Millennium Post

North-East festival gives big business boost

The sixth edition of North East Festival which was held at IGNCA from October 26-28, provided a new high to the business. Food-stall owners, weavers, and first-time entrepreneurs were elated by the response they bagged during the three-day cultural extravaganza. Not only their crafts, foods, and artefacts got an international recognition but also they got due credit in the domestic and international market.

Shyamkanu Mahanta, chief organiser of the festival is glad that the fest has given exposure to the budding entrepreneurs. "We haven't charged a single penny from the stall owners. We just had charged a very nominal amount from the food stall owners for cleaning the food venue. Rest everything here is free of cost for them. I am glad that they had a good business here. I wish them a very best and already inviting them for next year too," he said.

Sushant Phukan, a promising entrepreneur who earned Rs 1,80,000, has been putting up his textile stall from last three years but this year his textiles got international buyers. He mostly deals with North Eastern fabrics be it cotton, Muga Silk or Eri silk, which he mixes them to get a fine texture.

Even food stalls are getting quite popular among the audience and specialty of most of the stalls are getting over within a very short time. The owner of the food joint, Hemanka Gogoi, said he hasn't expected that his stall will have a turnover of Rs 3,50,000 in three days.

"We are really happy that people have become a fan of our food. The biggest compliment which we have received so far is that one of the couples told us that they haven't eaten such tasty pork gravy in their lifetime," Gogoi added.

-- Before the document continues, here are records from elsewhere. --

(** Cutting the text to its first [j] characters. *)
Lemma cut_holds cells sb text j : holds cells sb text → (j ≤ length text)%nat →
  let sb' := set_current sb (Z.of_nat j) in
  if has_room sb' then
    ∃ cells', put cells (Z.of_nat j) [0] = Ret cells' ∧ length cells' = length cells ∧
      holds cells' sb' (take j text)
  else holds cells sb' (take j text).
Proof.
  intros [Hn Hne He Hc (tail & Ht)] Hj sb'. unfold has_room. simpl. rewrite He.
  destruct (Z.ltb_spec (Z.of_nat j) (Z.of_nat (length cells) - 1)) as [Hlt|Hge].
  - rewrite put_spec by (simpl; lia). eexists. split; [done|].
    assert (length (take (Z.to_nat (Z.of_nat j)) cells ++ [0] ++ drop (Z.to_nat (Z.of_nat j) + 1) cells)
      = length cells) as Hlen by (apply (splice_length cells [0]); simpl; lia).
    simpl in Hlen |- *. split; [done|]. split; simpl; try done.
    + intros E. rewrite E in Hlen. simpl in Hlen. lia.
    + by rewrite Hlen.
    + rewrite length_take. lia.
    + rewrite Hlen, Nat2Z.id. eexists. f_equal. rewrite (take_ge (take j text)) by (rewrite length_take; lia).
      rewrite Ht at 1. rewrite take_app_le by (rewrite length_take; lia).
      rewrite take_take. f_equal. lia.
  - split; simpl; try done.
    + rewrite length_take. lia.
    + exists tail. rewrite take_take. by replace ((length cells - 1) `min` j)%nat with (length cells - 1)%nat by lia.
Qed.

(** The text after a truncation. *)
Definition trunc_at (size : nat) (text : list Z) (offset : Z) : nat :=
  if offset <? 0 then Z.to_nat (Z.of_nat (length text `min` (size - 1)) + offset)
  else length text `min` Z.to_nat offset.

Lemma strbuf_trunc_holds cells sb text offset : holds cells sb text →
  ∃ cells' sb', strbuf_trunc cells sb offset = Ret (cells', sb') ∧ length cells' = length cells ∧
    holds cells' sb' (take (trunc_at (length cells) text offset) text).
Proof.
  intros Hh. set (j := trunc_at (length cells) text offset). pose proof (h_current _ _ _ Hh) as Hc.
  assert (0 < length cells)%nat by (pose proof (h_cells _ _ _ Hh); destruct cells; [done|simpl; lia]).
  assert (j ≤ length text)%nat as Hj by (unfold j, trunc_at; case_if; lia).
  unfold strbuf_trunc. set (sb' := if offset <? 0 then _ else _).
  assert (sb' = set_current sb (Z.of_nat j)) as ->.
  { unfold sb', strbuf_end. rewrite (h_end _ _ _ Hh), Hc. unfold j, trunc_at. case_if.
    - f_equal. repeat case_if; lia.
    - case_if; [f_equal; lia|]. destruct sb as [n e c]. simpl in *. unfold set_current. simpl. f_equal. lia. }
  pose proof (cut_holds cells sb text j Hh Hj) as Hcut. cbv zeta in Hcut.
  change (null (set_current sb (Z.of_nat j))) with (null sb).
  change (current (set_current sb (Z.of_nat j))) with (Z.of_nat j).
  rewrite (h_null _ _ _ Hh). cbn [negb andb].
  destruct (has_room (set_current sb (Z.of_nat j))).
  - destruct Hcut as (cells' & -> & Hl & Hh'). rewrite bind_ret_l. by eexists _, _.
  - by eexists _, _.
Qed.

It was not only Assamese cuisines or crafts which are a hit among the festival goers. Food from Meghalaya, Sikkim, and Tripura was also equally popular. First-time stall owner Davidson Shangpliang from Shillong was amazed to see the kind of reception his Khasi food had achieved in the festival.

"I had not expected that there would be so much demand for Khasi food. But the biggest drawback in the festival was lack of manpower for us. I just had five people to manage everything right from the preparation of food to managing the stall. Yet, we did well actually," he said.

While the live kitchens did well, debutant Juhaal, an online authentic Assamese kitchen product, and ready-to-cook food items were not left behind. Overall, the festival was a huge success.